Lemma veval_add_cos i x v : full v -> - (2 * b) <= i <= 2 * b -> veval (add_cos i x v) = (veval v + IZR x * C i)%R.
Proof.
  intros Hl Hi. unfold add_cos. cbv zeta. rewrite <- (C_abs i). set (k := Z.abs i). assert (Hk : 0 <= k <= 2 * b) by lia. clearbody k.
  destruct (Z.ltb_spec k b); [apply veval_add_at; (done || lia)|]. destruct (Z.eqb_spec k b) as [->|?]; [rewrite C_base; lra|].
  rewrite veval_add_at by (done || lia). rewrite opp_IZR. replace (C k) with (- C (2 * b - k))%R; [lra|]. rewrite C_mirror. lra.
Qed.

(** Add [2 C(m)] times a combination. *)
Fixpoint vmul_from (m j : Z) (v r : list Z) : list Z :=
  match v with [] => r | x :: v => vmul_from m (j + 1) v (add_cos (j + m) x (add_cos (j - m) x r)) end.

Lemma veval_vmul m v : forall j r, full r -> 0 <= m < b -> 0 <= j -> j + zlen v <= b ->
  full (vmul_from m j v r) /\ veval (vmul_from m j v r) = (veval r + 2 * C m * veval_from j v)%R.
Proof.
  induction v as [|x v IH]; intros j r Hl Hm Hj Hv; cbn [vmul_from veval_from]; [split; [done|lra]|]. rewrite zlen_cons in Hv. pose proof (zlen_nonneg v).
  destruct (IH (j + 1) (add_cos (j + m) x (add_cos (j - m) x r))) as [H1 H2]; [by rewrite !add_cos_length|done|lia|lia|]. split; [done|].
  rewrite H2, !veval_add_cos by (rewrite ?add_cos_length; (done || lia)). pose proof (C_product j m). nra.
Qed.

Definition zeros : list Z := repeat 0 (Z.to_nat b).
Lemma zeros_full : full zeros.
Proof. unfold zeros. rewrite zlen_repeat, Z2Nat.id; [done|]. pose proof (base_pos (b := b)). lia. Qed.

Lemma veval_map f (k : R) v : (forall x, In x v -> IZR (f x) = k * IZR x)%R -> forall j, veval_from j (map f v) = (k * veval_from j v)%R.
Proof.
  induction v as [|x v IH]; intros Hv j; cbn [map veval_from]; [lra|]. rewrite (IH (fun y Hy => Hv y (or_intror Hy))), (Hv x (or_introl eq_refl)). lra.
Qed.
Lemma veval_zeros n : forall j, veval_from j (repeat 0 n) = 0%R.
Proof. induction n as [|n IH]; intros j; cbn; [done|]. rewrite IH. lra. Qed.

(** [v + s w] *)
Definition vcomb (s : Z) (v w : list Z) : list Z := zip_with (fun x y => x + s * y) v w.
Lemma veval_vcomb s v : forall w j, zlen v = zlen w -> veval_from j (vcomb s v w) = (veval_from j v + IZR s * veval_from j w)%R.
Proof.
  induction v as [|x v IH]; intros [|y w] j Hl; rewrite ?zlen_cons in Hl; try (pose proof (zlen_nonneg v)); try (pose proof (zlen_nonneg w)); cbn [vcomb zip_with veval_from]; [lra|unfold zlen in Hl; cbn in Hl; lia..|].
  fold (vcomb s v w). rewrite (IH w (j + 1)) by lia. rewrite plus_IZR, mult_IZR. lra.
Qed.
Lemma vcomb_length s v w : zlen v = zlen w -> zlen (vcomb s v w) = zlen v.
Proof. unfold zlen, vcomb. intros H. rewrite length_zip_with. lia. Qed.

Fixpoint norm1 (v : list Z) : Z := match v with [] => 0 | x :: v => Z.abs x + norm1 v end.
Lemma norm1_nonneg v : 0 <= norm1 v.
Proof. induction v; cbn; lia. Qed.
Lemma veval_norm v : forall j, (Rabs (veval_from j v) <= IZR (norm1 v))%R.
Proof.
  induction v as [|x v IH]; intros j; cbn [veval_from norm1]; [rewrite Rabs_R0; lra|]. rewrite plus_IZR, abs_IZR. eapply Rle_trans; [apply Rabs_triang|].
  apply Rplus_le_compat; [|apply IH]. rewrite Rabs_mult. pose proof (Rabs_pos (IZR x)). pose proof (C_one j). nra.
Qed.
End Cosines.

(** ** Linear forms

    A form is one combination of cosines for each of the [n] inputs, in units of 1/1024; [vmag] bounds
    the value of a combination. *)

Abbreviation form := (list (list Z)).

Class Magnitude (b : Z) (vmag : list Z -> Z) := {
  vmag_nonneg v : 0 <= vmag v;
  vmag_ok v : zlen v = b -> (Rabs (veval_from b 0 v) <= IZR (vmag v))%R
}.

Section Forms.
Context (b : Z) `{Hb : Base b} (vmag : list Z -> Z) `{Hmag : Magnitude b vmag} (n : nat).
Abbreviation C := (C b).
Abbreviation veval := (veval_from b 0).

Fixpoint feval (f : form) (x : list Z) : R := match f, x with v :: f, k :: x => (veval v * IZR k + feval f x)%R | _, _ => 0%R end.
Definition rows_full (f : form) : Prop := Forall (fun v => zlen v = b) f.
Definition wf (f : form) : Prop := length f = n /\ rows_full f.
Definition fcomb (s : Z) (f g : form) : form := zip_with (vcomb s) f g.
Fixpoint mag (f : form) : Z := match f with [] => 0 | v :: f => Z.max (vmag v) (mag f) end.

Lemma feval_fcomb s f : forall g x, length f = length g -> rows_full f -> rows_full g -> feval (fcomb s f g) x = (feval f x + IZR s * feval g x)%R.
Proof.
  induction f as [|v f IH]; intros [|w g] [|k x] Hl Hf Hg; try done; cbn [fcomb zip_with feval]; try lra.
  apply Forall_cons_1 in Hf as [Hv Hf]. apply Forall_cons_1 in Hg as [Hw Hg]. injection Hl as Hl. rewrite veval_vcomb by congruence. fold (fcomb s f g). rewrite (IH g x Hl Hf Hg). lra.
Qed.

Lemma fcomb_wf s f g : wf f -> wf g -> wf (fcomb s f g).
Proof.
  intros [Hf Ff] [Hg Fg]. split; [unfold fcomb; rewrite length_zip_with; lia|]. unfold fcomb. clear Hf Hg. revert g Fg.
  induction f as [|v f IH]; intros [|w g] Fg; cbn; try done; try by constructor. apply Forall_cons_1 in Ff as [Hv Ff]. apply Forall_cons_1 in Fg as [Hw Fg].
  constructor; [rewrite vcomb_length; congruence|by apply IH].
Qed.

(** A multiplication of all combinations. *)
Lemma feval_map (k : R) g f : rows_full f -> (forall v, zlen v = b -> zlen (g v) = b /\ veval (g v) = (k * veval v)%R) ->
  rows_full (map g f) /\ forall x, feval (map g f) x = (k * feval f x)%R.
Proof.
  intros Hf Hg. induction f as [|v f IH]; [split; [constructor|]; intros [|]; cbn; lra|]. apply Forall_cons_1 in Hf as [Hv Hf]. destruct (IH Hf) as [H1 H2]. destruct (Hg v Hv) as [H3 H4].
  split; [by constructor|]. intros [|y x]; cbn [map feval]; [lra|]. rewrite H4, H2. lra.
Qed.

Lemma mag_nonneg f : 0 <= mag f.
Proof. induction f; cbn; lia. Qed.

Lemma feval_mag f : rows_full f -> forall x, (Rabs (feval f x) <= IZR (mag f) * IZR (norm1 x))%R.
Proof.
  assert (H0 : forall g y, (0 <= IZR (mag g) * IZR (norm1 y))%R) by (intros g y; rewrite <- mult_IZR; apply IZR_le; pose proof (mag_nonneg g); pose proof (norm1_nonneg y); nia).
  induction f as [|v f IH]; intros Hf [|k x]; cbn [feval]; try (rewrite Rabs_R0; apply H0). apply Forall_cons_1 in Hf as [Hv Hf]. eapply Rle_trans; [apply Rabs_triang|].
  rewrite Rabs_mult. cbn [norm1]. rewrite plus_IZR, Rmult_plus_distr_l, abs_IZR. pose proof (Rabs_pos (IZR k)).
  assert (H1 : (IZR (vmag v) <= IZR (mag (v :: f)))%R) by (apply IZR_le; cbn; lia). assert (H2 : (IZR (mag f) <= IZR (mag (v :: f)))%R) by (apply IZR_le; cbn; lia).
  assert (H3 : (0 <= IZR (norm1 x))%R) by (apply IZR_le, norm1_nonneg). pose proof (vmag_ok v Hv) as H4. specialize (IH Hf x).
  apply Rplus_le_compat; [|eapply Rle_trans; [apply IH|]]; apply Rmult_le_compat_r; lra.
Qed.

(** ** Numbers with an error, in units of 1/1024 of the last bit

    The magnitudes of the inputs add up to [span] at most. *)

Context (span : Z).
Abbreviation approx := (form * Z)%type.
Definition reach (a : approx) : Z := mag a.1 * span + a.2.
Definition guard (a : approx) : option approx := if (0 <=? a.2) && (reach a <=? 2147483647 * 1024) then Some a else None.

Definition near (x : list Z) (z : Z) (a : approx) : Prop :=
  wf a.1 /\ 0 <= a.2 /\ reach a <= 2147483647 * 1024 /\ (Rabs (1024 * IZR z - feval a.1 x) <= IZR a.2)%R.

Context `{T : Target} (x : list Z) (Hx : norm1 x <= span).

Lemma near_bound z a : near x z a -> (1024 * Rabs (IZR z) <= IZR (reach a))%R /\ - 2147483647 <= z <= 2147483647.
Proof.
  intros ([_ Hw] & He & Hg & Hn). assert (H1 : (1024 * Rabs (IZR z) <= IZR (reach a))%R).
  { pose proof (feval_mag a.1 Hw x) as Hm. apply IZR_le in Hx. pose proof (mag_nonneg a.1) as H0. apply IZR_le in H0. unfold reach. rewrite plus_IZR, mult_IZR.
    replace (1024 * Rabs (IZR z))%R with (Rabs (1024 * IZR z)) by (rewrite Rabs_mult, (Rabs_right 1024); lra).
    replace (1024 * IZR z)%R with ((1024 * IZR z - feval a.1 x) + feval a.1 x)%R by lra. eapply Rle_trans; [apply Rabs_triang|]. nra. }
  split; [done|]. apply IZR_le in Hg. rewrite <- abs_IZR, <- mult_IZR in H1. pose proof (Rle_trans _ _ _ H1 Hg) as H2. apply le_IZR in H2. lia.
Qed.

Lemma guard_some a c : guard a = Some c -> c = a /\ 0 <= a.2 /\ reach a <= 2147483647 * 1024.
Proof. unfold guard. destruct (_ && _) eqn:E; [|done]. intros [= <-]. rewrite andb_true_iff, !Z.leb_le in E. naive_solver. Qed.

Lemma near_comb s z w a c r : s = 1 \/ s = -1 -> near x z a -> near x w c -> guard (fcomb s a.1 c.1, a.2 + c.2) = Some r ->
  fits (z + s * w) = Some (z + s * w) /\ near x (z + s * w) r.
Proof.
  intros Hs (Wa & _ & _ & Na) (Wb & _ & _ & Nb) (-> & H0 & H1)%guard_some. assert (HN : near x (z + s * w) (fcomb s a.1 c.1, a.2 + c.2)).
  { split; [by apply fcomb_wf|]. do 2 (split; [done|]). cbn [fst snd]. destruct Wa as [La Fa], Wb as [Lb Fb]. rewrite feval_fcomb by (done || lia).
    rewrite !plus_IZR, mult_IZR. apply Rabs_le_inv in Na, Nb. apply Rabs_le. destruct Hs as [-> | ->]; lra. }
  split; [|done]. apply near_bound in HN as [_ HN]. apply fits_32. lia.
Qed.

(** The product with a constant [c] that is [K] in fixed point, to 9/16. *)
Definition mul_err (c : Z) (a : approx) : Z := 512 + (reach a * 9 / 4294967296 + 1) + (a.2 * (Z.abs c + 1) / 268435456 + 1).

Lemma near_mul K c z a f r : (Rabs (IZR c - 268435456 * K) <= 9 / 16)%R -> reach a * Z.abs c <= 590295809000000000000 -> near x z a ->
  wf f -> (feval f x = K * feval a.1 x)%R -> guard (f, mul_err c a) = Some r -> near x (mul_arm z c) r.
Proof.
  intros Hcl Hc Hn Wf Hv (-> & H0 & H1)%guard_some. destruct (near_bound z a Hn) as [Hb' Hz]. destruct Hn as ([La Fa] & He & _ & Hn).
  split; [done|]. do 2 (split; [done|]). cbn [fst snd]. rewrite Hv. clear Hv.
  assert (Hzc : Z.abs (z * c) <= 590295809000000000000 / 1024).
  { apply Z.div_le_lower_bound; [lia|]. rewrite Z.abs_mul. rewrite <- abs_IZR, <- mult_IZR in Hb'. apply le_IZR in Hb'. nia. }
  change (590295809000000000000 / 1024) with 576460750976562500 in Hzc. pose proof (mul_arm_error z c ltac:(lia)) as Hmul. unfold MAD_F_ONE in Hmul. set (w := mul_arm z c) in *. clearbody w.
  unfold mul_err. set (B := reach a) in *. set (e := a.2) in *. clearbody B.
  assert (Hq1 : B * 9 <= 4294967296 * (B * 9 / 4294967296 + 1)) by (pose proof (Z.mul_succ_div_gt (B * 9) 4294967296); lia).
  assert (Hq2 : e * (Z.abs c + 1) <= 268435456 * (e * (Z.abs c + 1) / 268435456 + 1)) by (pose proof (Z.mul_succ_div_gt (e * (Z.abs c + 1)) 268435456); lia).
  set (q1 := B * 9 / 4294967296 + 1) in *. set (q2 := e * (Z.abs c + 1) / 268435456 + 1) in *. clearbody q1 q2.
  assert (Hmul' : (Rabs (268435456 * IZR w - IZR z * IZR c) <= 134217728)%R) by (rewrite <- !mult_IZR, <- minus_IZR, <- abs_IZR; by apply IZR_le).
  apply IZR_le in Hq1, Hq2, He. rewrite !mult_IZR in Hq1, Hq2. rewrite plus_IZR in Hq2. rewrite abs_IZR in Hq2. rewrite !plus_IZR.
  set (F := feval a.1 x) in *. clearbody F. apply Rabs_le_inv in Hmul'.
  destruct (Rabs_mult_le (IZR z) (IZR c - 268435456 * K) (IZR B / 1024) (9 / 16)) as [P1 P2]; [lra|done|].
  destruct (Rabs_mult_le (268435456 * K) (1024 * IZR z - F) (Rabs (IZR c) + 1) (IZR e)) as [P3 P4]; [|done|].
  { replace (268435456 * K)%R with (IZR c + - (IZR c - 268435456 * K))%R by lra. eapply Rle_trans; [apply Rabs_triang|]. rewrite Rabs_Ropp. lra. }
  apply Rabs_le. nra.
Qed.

*Exercise brief*.
Could you write out, exactly as they stand, only the lines above that begin at the line with "set (q1 := B" and stop after the line with "destruct (Rabs_mult_le (268435456"?

*Answer*.
  set (q1 := B * 9 / 4294967296 + 1) in *. set (q2 := e * (Z.abs c + 1) / 268435456 + 1) in *. clearbody q1 q2.
  assert (Hmul' : (Rabs (268435456 * IZR w - IZR z * IZR c) <= 134217728)%R) by (rewrite <- !mult_IZR, <- minus_IZR, <- abs_IZR; by apply IZR_le).
  apply IZR_le in Hq1, Hq2, He. rewrite !mult_IZR in Hq1, Hq2. rewrite plus_IZR in Hq2. rewrite abs_IZR in Hq2. rewrite !plus_IZR.
  set (F := feval a.1 x) in *. clearbody F. apply Rabs_le_inv in Hmul'.
  destruct (Rabs_mult_le (IZR z) (IZR c - 268435456 * K) (IZR B / 1024) (9 / 16)) as [P1 P2]; [lra|done|].
  destruct (Rabs_mult_le (268435456 * K) (1024 * IZR z - F) (Rabs (IZR c) + 1) (IZR e)) as [P3 P4]; [|done|].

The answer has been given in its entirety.